Asked by Anonymous at 2:43 PM on Apr. 13, 2009 in Teens (13-17)

Answers (16)
  • nope thats good. tell her if shes grown up enough to think she doesnt hav to listen then shes grown up enough to suffer the consequences. sit her down and tell her u want to explain to her wut she did. and tell her if she behaves she might get out a day or 2 early but the next time she doesnt listen she gets an extra day of punishment.
    xhellxfirex495

    Answer by xhellxfirex495 at 2:46 PM on Apr. 13, 2009

  • Sounds fair.
    Anonymous

    Answer by Anonymous at 2:48 PM on Apr. 13, 2009

  • I agree with the first comment.
    momjoy1027

    Answer by momjoy1027 at 2:49 PM on Apr. 13, 2009

  • The week-long punishment seems proportional to the act. More importantly, however, the fact that she is housebound reinforces that she has to be accountable to you for her whereabouts.

    Her initial reaction notwithstanding, You've provided your dear daughter the right kind of consequence both in what it is and how long it is. That's great parenting on your part. Good job, mom!

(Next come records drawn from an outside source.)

(** A batch in which an error message is reached ends with the coerced
    code stored. *)
Lemma nl_recvmsgs_error (cb : nl_cb A) h b before m rest e a a1 a2 lines :
  cb_msg_in cb = Some h -> cb_err cb = Some error_handler ->
  b_msgs b = (before ++ m :: rest)%list ->
  let_through h before a = Some a1 ->
  m_type m = NLMSG_ERROR e -> error e <> 0 ->
  h m a1 = Some (NL_OK, a2, lines) ->
  forall st, uarg st = a ->
  exists rc st',
    nl_recvmsgs env cb b st = Some (rc, st') /\
    err (rctx st') = coerce (error e) /\ uarg st' = a2.
Proof.
  intros Hcb Herr Bm L Ty Ne Hm st Ua. unfold nl_recvmsgs. rewrite Bm.
  destruct (recvmsgs_let_through cb h before (m :: rest) (b_rc b) a a1 Hcb L
              st Ua) as (st1 & Er & Ec & Eu).
  rewrite Er. cbn [recvmsgs]. unfold sees_intr, dispatch, call_msg_in.
  rewrite Hcb, Eu, Hm. cbn [NL_CB_CALL NL_OK Z.eqb].
  unfold by_type. rewrite Ty, Herr.
  destruct (Z.eqb_spec (error e) 0) as [? | _]; [contradiction |].
  cbn [rctx].
  destruct (error_handler_stores e (rctx st1)) as (c' & Eh & Ee).
  rewrite Eh. cbn [NL_STOP Z.ltb Z.eqb Z.compare NL_SKIP Pos.compare
                   Pos.compare_cont Pos.eqb value_or].
  eexists. eexists. split; [reflexivity |]. cbn [rctx uarg]. auto.
Qed.
(** X11. [extract_skills] raises on a description that is no string. On a
    string it returns [None] or a list that is not empty, never the empty
    list; the list holds the title-cased names of the table, in the order
    of the table, of exactly the skills found; a skill is found only if its
    name is a substring of the lowered description, and a one-word skill
    whenever it is. *)
Theorem extract_skills_spec (description : Value) :
  ((forall s, description <> VStr s) ->
   extract_skills description = Raise "AttributeError")
  /\ (forall s, description = VStr s ->
        exists r,
          extract_skills description = Ok r
          /\ r <> Some []
          /\ (r = None <->
              forall skill, In skill common_skills ->
                skill_found (str_lower s) skill = false)
          /\ (forall skills, r = Some skills ->
                sublist skills (map str_title common_skills)
                /\ (forall t, In t skills <->
                      exists skill, In skill common_skills
                                    /\ skill_found (str_lower s) skill = true
                                    /\ t = str_title skill))
          /\ (forall skill, skill_found (str_lower s) skill = true ->
                contains skill (str_lower s) = true)
          /\ (forall skill, contains (py " ") skill = false ->
                contains skill (str_lower s) = true ->
                skill_found (str_lower s) skill = true)).
Proof.
  split.
  - intros H. destruct description; try reflexivity. exfalso. exact (H _ eq_refl).
  - intros s ->. rewrite extract_skills_str.
    set (found := filter (skill_found (str_lower s)) common_skills).
    assert (Hfound : forall skill,
               In skill found <->
               In skill common_skills /\ skill_found (str_lower s) skill = true)
      by (intros skill; apply skill_found_filter).
    eexists. split; [reflexivity|].
    split; [destruct (map str_title found); discriminate|].
    split; [|split; [|split]].
    + split.
      * intros H skill Hin.
        destruct (skill_found (str_lower s) skill) eqn:E; [|reflexivity].
        assert (Hf : In skill found) by (apply Hfound; auto).
        destruct found; [destruct Hf | discriminate H].
      * intros H. destruct found as [|skill rest] eqn:E; [reflexivity|].
        assert (Hf : In skill (skill :: rest)) by (left; reflexivity).
        apply Hfound in Hf as [Hin Ht]. rewrite (H skill Hin) in Ht. discriminate.
    + intros skills Hs.
      assert (Heq : skills = map str_title found).
      { destruct (map str_title found); [discriminate | congruence]. }
      subst skills. split.
      * apply map_sublist, sublist_filter.
      * intros t. rewrite in_map_iff. split.
        -- intros (skill & <- & Hin). apply Hfound in Hin as [H1 H2]. eauto.
        -- intros (skill & H1 & H2 & ->). exists skill. split; [reflexivity|].
           apply Hfound. auto.
    + intros skill H. unfold skill_found in H.
      apply andb_true_iff in H as [H _]. exact H.
    + intros skill Hw Hc. unfold skill_found. rewrite Hc, Hw. reflexivity.
Qed.

(** A skill whose name lies inside the name of another, both of one word. *)
Definition skills_inside : list (pystr * pystr) :=
  [ (py "java", py "javascript"); (py "git", py "github");
    (py "sql", py "postgresql"); (py "sql", py "mysql") ].

(** X12. The one-word skills are looked up as substrings, not as words:
    a description that names "javascript" is reported to name "java" as
    well, and so for "git" in "github" and "sql" in "postgresql" and
    "mysql". *)
Theorem skill_inside_skill (s : pystr) (inner outer : pystr) :
  In (inner, outer) skills_inside ->
  contains outer (str_lower s) = true ->
  exists skills,
    extract_skills (VStr s) = Ok (Some skills)
    /\ In (str_title outer) skills /\ In (str_title inner) skills.
Proof.
  intros Hin Hc.
  assert (Hpair : In inner common_skills /\ In outer common_skills
                  /\ contains (py " ") inner = false
                  /\ contains (py " ") outer = false
                  /\ contains inner outer = true).
  { unfold skills_inside in Hin. cbn [In] in Hin.
    repeat destruct Hin as [[= <- <-]|Hin]; try destruct Hin;
      (split; [vm_compute; auto 60|]); (split; [vm_compute; auto 60|]);
      repeat split; vm_compute; reflexivity. }
  destruct Hpair as (Hi & Ho & Hwi & Hwo & Hsub).
  assert (Hfo : skill_found (str_lower s) outer = true)
    by (unfold skill_found; rewrite Hc, Hwo; reflexivity).
  assert (Hfi : skill_found (str_lower s) inner = true).
  { unfold skill_found. rewrite (contains_trans _ _ _ Hsub Hc), Hwi. reflexivity. }
  rewrite extract_skills_str.
  assert (Ho' : In (str_title outer)
                   (map str_title (filter (skill_found (str_lower s)) common_skills)))
    by (apply in_map, skill_found_filter; auto).
  assert (Hi' : In (str_title inner)
                   (map str_title (filter (skill_found (str_lower s)) common_skills)))
    by (apply in_map, skill_found_filter; auto).
  destruct (map str_title _) as [|t ts]; [destruct Ho'|].
  exists (t :: ts). auto.
Qed.

(** *** extract_experience *)

Lemma experience_from_spec patterns description_lower e :
  experience_from patterns description_lower = Some e ->
  exists before pattern after m,
    patterns = before ++ pattern :: after
    /\ (forall q, In q before -> re_search q false description_lower = None)
    /\ re_search pattern false description_lower = Some m
    /\ e = strip (m_group1 m)
           ++ (if contains (py "-") (strip (m_group1 m))
                  || contains (py "to") (strip (m_group1 m))
               then py " years of experience"
               else py "+ years of experience").
Proof.
  induction patterns as [|p ps IH]; cbn [experience_from]; [discriminate|].
  destruct (re_search p false description_lower) as [m|] eqn:E.
  - cbv zeta. intros H. exists [], p, ps, m.
    split; [reflexivity|]. split; [intros q []|]. split; [exact E|].
    destruct (contains (py "-") _ || contains (py "to") _); congruence.
  - intros H. destruct (IH H) as (before & pattern & after & m & -> & Hb & Hm & He).
    exists (p :: before), pattern, after, m.
    split; [reflexivity|]. split; [|auto].
    intros q [<-|Hq]; [exact E | apply Hb, Hq].
Qed.
(** * TFT match-data processing pipeline: a shallow embedding

    This development embeds the delimited-column codec, the structural
    validator, the output-directory allocator and the canonical table
    builder of [scripts/data_processing.py], together with [split_column]
    of [scripts/split_columns.py], and proves the properties their
    specification states about them.

    Modelling conventions.
    - A Python [str] is a [string]; every character is a code point below
      256.
    - A cell of a pandas object is a [value]: missing ([NaN], [None],
      [pd.NA]), a string, an integer or a boolean.  Floating-point cells
      other than [NaN] are outside the model.
    - A [DataFrame] is a [frame]: its column labels in order and its rows,
      each row listing one cell per label.  Frames read from CSV have
      pairwise distinct labels and rectangular rows ([wf_frame]).
    - Exceptions are values of [exn]; fallible code returns [result]; code
      that touches the file system runs in the state-and-exception monad
      [M] over [world]. *)

From stdpp Require Import base option list strings pretty gmap fin_maps.
From Stdlib Require Import Ascii ZArith Lia.

Local Open Scope string_scope.
Local Open Scope list_scope.

(** ** Exceptions *)

(** A path is the list of its components, innermost first: the parent of
    [name :: p] is [p], and [[]] is the directory all paths are relative
    to. *)
Definition path := list string.

Inductive value :=
| VNA
| VStr (s : string)
| VInt (z : Z)
| VBool (b : bool).

Global Instance value_eq_dec : EqDecision value.
Proof. solve_decision. Defined.

Definition value_enc (v : value) : unit + string + Z + bool :=
  match v with
  | VNA => inl (inl (inl tt))
  | VStr s => inl (inl (inr s))
  | VInt z => inl (inr z)
  | VBool b => inr b
  end.
(** Everything the program does to the outside, in the order it does
    it. *)
Inductive event : Type :=
| get_block (block_num : Z)
| get_dynamic_global_properties
| get_config
| get_ops_in_block (block_num : Z)
| Post_init (id : identifier)
| reply (parent : identifier) (body : string) (author : string)
| vote (id : identifier) (weight : Z) (account : string)
| now_call
| log (lvl : level) (m : message)
| sleep (seconds : Z)
| makedirs
| write_state (data : option props)
| write_checkpoint (text : string).

(** The answers of the outside world.  Each answer may depend on the
    moment of the call, the number of events performed before it, so
    that a call repeated later may be answered differently. *)
Record Env : Type := mkEnv {
  (* configuration *)
  account : string;
  blacklisted_users : list string;
  welcome_message : option string;  (* the text of the template file *)
  (* the node *)
  steem_get_block : nat -> Z -> block_data;
  steem_get_dynamic_global_properties : nat -> option props;
  steem_block_interval : nat -> Z;
  steem_get_ops_in_block : nat -> Z -> list operation;
  (* Post(...): [None] when the post does not exist *)
  steem_post : nat -> identifier -> option Post;
  (* the response of commit.vote, by its truth value *)
  commit_vote : nat -> identifier -> bool;
  datetime_now : nat -> string;
  (* how deep [properties] may call itself before the interpreter
     raises RecursionError *)
  recursion_limit : nat
}.

Record State : Type := mkState {
  trace : list event;             (* latest event first *)
  CONFIG_PATH : option config_dir;(* [None]: the directory is absent *)
  welcome : list row;
  upvote_table : list row
}.

Definition clock (s : State) : nat := List.length (trace s).

Definition emit (ev : event) (s : State) : State :=
  mkState (ev :: trace s) (CONFIG_PATH s) (welcome s) (upvote_table s).

Definition set_dir (d : option config_dir) (s : State) : State :=
  mkState (trace s) d (welcome s) (upvote_table s).

Definition set_welcome (t : list row) (s : State) : State :=
  mkState (trace s) (CONFIG_PATH s) t (upvote_table s).

(** ** Computations: a state, and a value or an exception *)

Inductive result (A : Type) : Type :=
| Ret (a : A)
| Raise (e : exn).
Arguments Ret {A} a.
Arguments Raise {A} e.

Definition M (A : Type) : Type := State -> result A * State.

Definition ret {A} (a : A) : M A := fun s => (Ret a, s).
Definition raise {A} (e : exn) : M A := fun s => (Raise e, s).

Definition bind {A B} (m : M A) (k : A -> M B) : M B :=
  fun s =>
    match m s with
    | (Ret a, s') => k a s'
    | (Raise e, s') => (Raise e, s')
    end.

(** [try: m except e: h]. *)
Definition try_except {A} (m : M A) (handles : exn -> bool) (h : M A) : M A :=
  fun s =>
    match m s with
    | (Raise e, s') => if handles e then h s' else (Raise e, s')
    | r => r
    end.

Definition do_ (ev : event) : M unit := fun s => (Ret tt, emit ev s).
Definition logger (lvl : level) (m : message) : M unit := do_ (log lvl m).

Notation "x <- m ;; k" := (bind m (fun x => k))
  (at level 61, m at next level, right associativity).
Notation "m ;;; k" := (bind m (fun _ => k))
  (at level 61, right associativity).

Definition is_exn (e1 e2 : exn) : bool :=
  match e1, e2 with
  | FileNotFoundError, FileNotFoundError
  | ValueError, ValueError
  | TypeError, TypeError
  | RecursionError, RecursionError
  | PostDoesNotExist, PostDoesNotExist => true
  | _, _ => false
  end.

(** A call to the outside: the event is recorded and the answer is the
    one the environment gives at this moment. *)
Definition ask {A} (ev : event) (answer : nat -> A) : M A :=
  fun s => (Ret (answer (clock s)), emit ev s).

Fixpoint for_each {A} (f : A -> M unit) (l : list A) : M unit :=
  match l with
  | [] => ret tt
  | x :: rest => f x ;;; for_each f rest
  end.

(** ** The state and checkpoint files *)

(** [open(path).read()] *)
Definition read_file {A} (file : config_dir -> option A) : M A :=
  fun s =>
    match CONFIG_PATH s with
    | Some d =>
        match file d with
        | Some content => (Ret content, s)
        | None => (Raise FileNotFoundError, s)
        end
    | None => (Raise FileNotFoundError, s)
    end.

(** [open(path, 'w+')], [write], [close]: the directory has to exist. *)
Definition write_file (ev : event) (update : config_dir -> config_dir)
  : M unit :=
  fun s =>
    match CONFIG_PATH s with
    | Some d => (Ret tt, emit ev (set_dir (Some (update d)) s))
    | None => (Raise FileNotFoundError, s)
    end.

Definition exists_CONFIG_PATH : M bool :=
  fun s => (Ret (match CONFIG_PATH s with Some _ => true | None => false end),
            s).

Definition makedirs_CONFIG_PATH : M unit :=
  fun s => (Ret tt, emit makedirs (set_dir (Some (mkDir None None)) s)).

Definition dump_state (data : option props) : M unit :=
  write_file (write_state data)
    (fun d => mkDir (Some data) (CHECKPOINT d)).

(** [str(block_num)], where [block_num] may be [None]. *)
Definition str_block_num (block_num : option Z) : string :=
  match block_num with
  | Some n => PyStr.str n
  | None => "None"
  end.

Definition dump_checkpoint (block_num : option Z) : M unit :=
  write_file (write_checkpoint (str_block_num block_num))
    (fun d => mkDir (STATE d) (Some (str_block_num block_num))).

Definition int_ (text : string) : M Z :=
  match PyStr.int text with
  | Some n => ret n
  | None => raise ValueError
  end.

(** The body of the [try] of [load_checkpoint]. *)
Definition read_checkpoint : M Z :=
  text <- read_file CHECKPOINT ;; int_ text.

(** The [except FileNotFoundError] branch up to the call of
    [load_checkpoint()]. *)
Definition seed_checkpoint (fallback_block_num : option Z) : M unit :=
  there <- exists_CONFIG_PATH ;;
  (if negb there then makedirs_CONFIG_PATH else ret tt) ;;;
  dump_checkpoint fallback_block_num.

(** 1 while the checkpoint file cannot be opened, 0 afterwards. *)
Definition checkpoint_absent (s : State) : nat :=
  match CONFIG_PATH s with
  | Some d => match CHECKPOINT d with Some _ => 0%nat | None => 1%nat end
  | None => 1%nat
  end.

Lemma read_checkpoint_FileNotFoundError s s' :
  read_checkpoint s = (Raise FileNotFoundError, s') ->
  checkpoint_absent s = 1%nat.
Proof.
  unfold read_checkpoint, bind, read_file, checkpoint_absent, int_.
  destruct (CONFIG_PATH s) as [d|]; [|reflexivity].
  destruct (CHECKPOINT d) as [t|]; [|reflexivity].
  destruct (PyStr.int t); discriminate.
Qed.

Lemma seed_checkpoint_Ret fb s u s' :
  seed_checkpoint fb s = (Ret u, s') -> checkpoint_absent s' = 0%nat.
Proof.
  unfold seed_checkpoint, bind, exists_CONFIG_PATH, dump_checkpoint,
    write_file, makedirs_CONFIG_PATH, ret, checkpoint_absent.
  destruct (CONFIG_PATH s) eqn:E; simpl; rewrite ?E; intros H;
    inversion H; subst; reflexivity.
Qed.

(** A value together with the equation that it is the value of [a]. *)
Definition inspect {A} (a : A) : {b : A | a = b} := exist _ a eq_refl.

Equations? load_checkpoint (fallback_block_num : option Z) (s : State)
  : result Z * State by wf (checkpoint_absent s) lt :=
load_checkpoint fallback_block_num s with inspect (read_checkpoint s) => {
  | exist _ (Raise FileNotFoundError, s1) Hread
      with inspect (seed_checkpoint fallback_block_num s1) => {
      | exist _ (Ret _, s2) Hseed => load_checkpoint None s2
      | exist _ (Raise e, s2) _ => (Raise e, s2) }
  | exist _ r _ => r }.
Proof.
  assert (s1 = s) as ->.
  { revert Hread. unfold read_checkpoint, bind, read_file, int_, ret, raise.
    destruct (CONFIG_PATH s) as [d|]; [|intros [= <-]; reflexivity].
    destruct (CHECKPOINT d) as [t|]; [|intros [= <-]; reflexivity].
    destruct (PyStr.int t); intros [= <-]; reflexivity. }
  rewrite (read_checkpoint_FileNotFoundError _ _ Hread).
  rewrite (seed_checkpoint_Ret _ _ _ _ Hseed). lia.
Qed.

(** The same for the state file. *)
Definition load_state_absent (s : State) : nat :=
  match CONFIG_PATH s with
  | Some d => match STATE d with Some _ => 0%nat | None => 1%nat end
  | None => 1%nat
  end.

Definition seed_state (fallback_data : option props) : M unit :=
  there <- exists_CONFIG_PATH ;;
  (if negb there then makedirs_CONFIG_PATH else ret tt) ;;;
  dump_state fallback_data.

Lemma read_state_FileNotFoundError s s' :
  read_file STATE s = (Raise FileNotFoundError, s') ->
  s' = s /\ load_state_absent s = 1%nat.
Proof.
  unfold read_file, load_state_absent.
  destruct (CONFIG_PATH s) as [d|]; [|intros H; inversion H; auto].
  destruct (STATE d); intros H; inversion H; auto.
Qed.

Lemma seed_state_Ret fb s u s' :
  seed_state fb s = (Ret u, s') -> load_state_absent s' = 0%nat.
Proof.
  unfold seed_state, bind, exists_CONFIG_PATH, dump_state,
    write_file, makedirs_CONFIG_PATH, ret, load_state_absent.
  destruct (CONFIG_PATH s) eqn:E; simpl; rewrite ?E; intros H;
    inversion H; subst; reflexivity.
Qed.

Equations? load_state (fallback_data : option props) (s : State)
  : result (option props) * State by wf (load_state_absent s) lt :=
load_state fallback_data s with inspect (read_file STATE s) => {
  | exist _ (Raise FileNotFoundError, s1) Hread
      with inspect (seed_state fallback_data s1) => {
      | exist _ (Ret _, s2) Hseed => load_state None s2
      | exist _ (Raise e, s2) _ => (Raise e, s2) }
  | exist _ r _ => r }.
Proof.
  destruct (read_state_FileNotFoundError _ _ Hread) as [-> Habs].
  rewrite Habs, (seed_state_Ret _ _ _ _ Hseed). lia.
Qed.

(** The defining equation of [load_checkpoint], in the shape of the
    source: the [try], and in the handler the seeding followed by the
    call of [load_checkpoint()]. *)
Lemma load_checkpoint_eq fb s :
  load_checkpoint fb s =
  try_except read_checkpoint (is_exn FileNotFoundError)
    (seed_checkpoint fb ;;; load_checkpoint None) s.
Proof.
  funelim (load_checkpoint fb s); unfold try_except, bind;
    repeat match goal with
           | H : ?m = (_, _) |- context [?m] => rewrite H
           end; reflexivity.
Qed.

(** ** TransactionListener *)

Section Listener.

Variable e : Env.

(** [properties] calls itself until the node answers. *)
Fixpoint properties_from (depth : nat) : M props :=
  match depth with
  | O => raise RecursionError
  | S d =>
      answer <- ask get_dynamic_global_properties
                  (steem_get_dynamic_global_properties e) ;;
      match answer with
      | None => logger INFO Couldnt_get_block_num ;;; properties_from d
      | Some p => ret p
      end
  end.

Definition properties : M props := properties_from (recursion_limit e).

Definition last_block_num : M Z :=
  p <- properties ;; ret (head_block_number p).

Definition block_interval : M Z :=
  ask get_config (steem_block_interval e).

(** [Post(...)] *)
Definition Post_ (id : identifier) : M Post :=
  answer <- ask (Post_init id) (fun t => steem_post e t id) ;;
  match answer with
  | Some p => ret p
  | None => raise PostDoesNotExist
  end.

(** [get_table(...).find_one(...)] and [insert]. *)
Definition find_one_upvote (a p : string) : M (option row) :=
  fun s =>
    (Ret (find (fun r => String.eqb (row_author r) a
                         && String.eqb (row_permlink r) p)
               (upvote_table s)), s).

Definition find_one_welcome (a : string) : M (option row) :=
  fun s =>
    (Ret (find (fun r => String.eqb (row_author r) a) (welcome s)), s).

Definition insert_welcome (r : row) : M unit :=
  fun s => (Ret tt, set_welcome (welcome s ++ [r]) s).

Definition upvote (post : Post) : M unit :=
  let full_link := post_identifier post in
  already_upvoted <- find_one_upvote (author post) (permlink post) ;;
  match already_upvoted with
  | Some _ => logger INFO (Already_voted_Skipping full_link)
  | None =>
      resp <- ask (vote (post_identifier post) 80 (account e))
                (fun t => commit_vote e t (post_identifier post)) ;;
      if negb resp then logger ERROR (Failed_upvoting full_link)
      else ret tt
  end.

(** [open(self.config["welcome_message"]).read()] *)
Definition read_welcome_message : M string :=
  match welcome_message e with
  | Some text => ret text
  | None => raise FileNotFoundError
  end.

Definition handle_command (post : Post) : M unit :=
  if existsb (String.eqb (author post)) (blacklisted_users e) then
    logger INFO (User_on_blacklist_Skipping (permlink post))
  else
    (* welcome command *)
    match Re.findall_welcome (account e) (body post) with
    | [] => ret tt
    | _ :: _ =>
        main_post <- Post_ (root_identifier post) ;;
        already_welcomed <- find_one_welcome (author main_post) ;;
        match already_welcomed with
        | Some _ =>
            logger INFO (Already_welcomed_Skipping (author main_post))
        | None =>
            text <- read_welcome_message ;;
            let text := PyStr.replace "$username" (author main_post) text in
            do_ (reply (post_identifier main_post) text (account e)) ;;;
            if negb (is_main_post main_post) then
              logger INFO Skipping_Not_a_main_post
            else
              upvote main_post ;;;
              logger INFO (Replied_and_upvoted_user (author main_post)) ;;;
              stamp <- ask now_call (datetime_now e) ;;
              insert_welcome
                (mkRow (author main_post) (permlink main_post) stamp)
        end
    end.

    At the end of the punishment, make sure you remind her of your expectations and tell her that you are confident that she will respect the rules in the future. In the same conversation, hug her and reaffirm that you love her. Even if you do this often, doing it when you pronounce the punishment over will, again, provide a good balance of parental discipline and support.

    Angela
    Angebor

    Answer by Angebor at 2:53 PM on Apr. 13, 2009

  • sounds like a just punishment to me. Just stick to what you say, and hopefully this punishment will drill it into her head that shes supposed to do what she says.
    serioussifL

    Answer by serioussifL at 2:53 PM on Apr. 13, 2009

  • I think it sounds good. When my kids would do this, I explained that it came down to trust. By letting them go out away from me, it was about trust. That I could trust that THEY would do the right thing. When they did this same thing a couple times, my punishment to them would be that they couldn't go out, because I couldn't trust them to do the right thing. They learned real quick to be trustworthy. The burden was on them.
    EireLass

    Answer by EireLass at 2:57 PM on Apr. 13, 2009

  • Sounds like the punishment fits the crime.
    tyfry7496

    Answer by tyfry7496 at 6:00 PM on Apr. 13, 2009

  • NOT HARSH AT ALL, NEXT TIME SHE WILL CALL!
    older

    Answer by older at 7:55 PM on Apr. 13, 2009

  • sounds reasonable.. fits the crime so to speak.
    Anonymous

    Answer by Anonymous at 9:17 PM on Apr. 13, 2009

  • Not harsh at all! She is 13! If you start having problems with her know just image what it will be like when she is 16! Nip it in the butt now! A week, plus no Ipod, No TV, Nothing! She needs to know you mean buisness!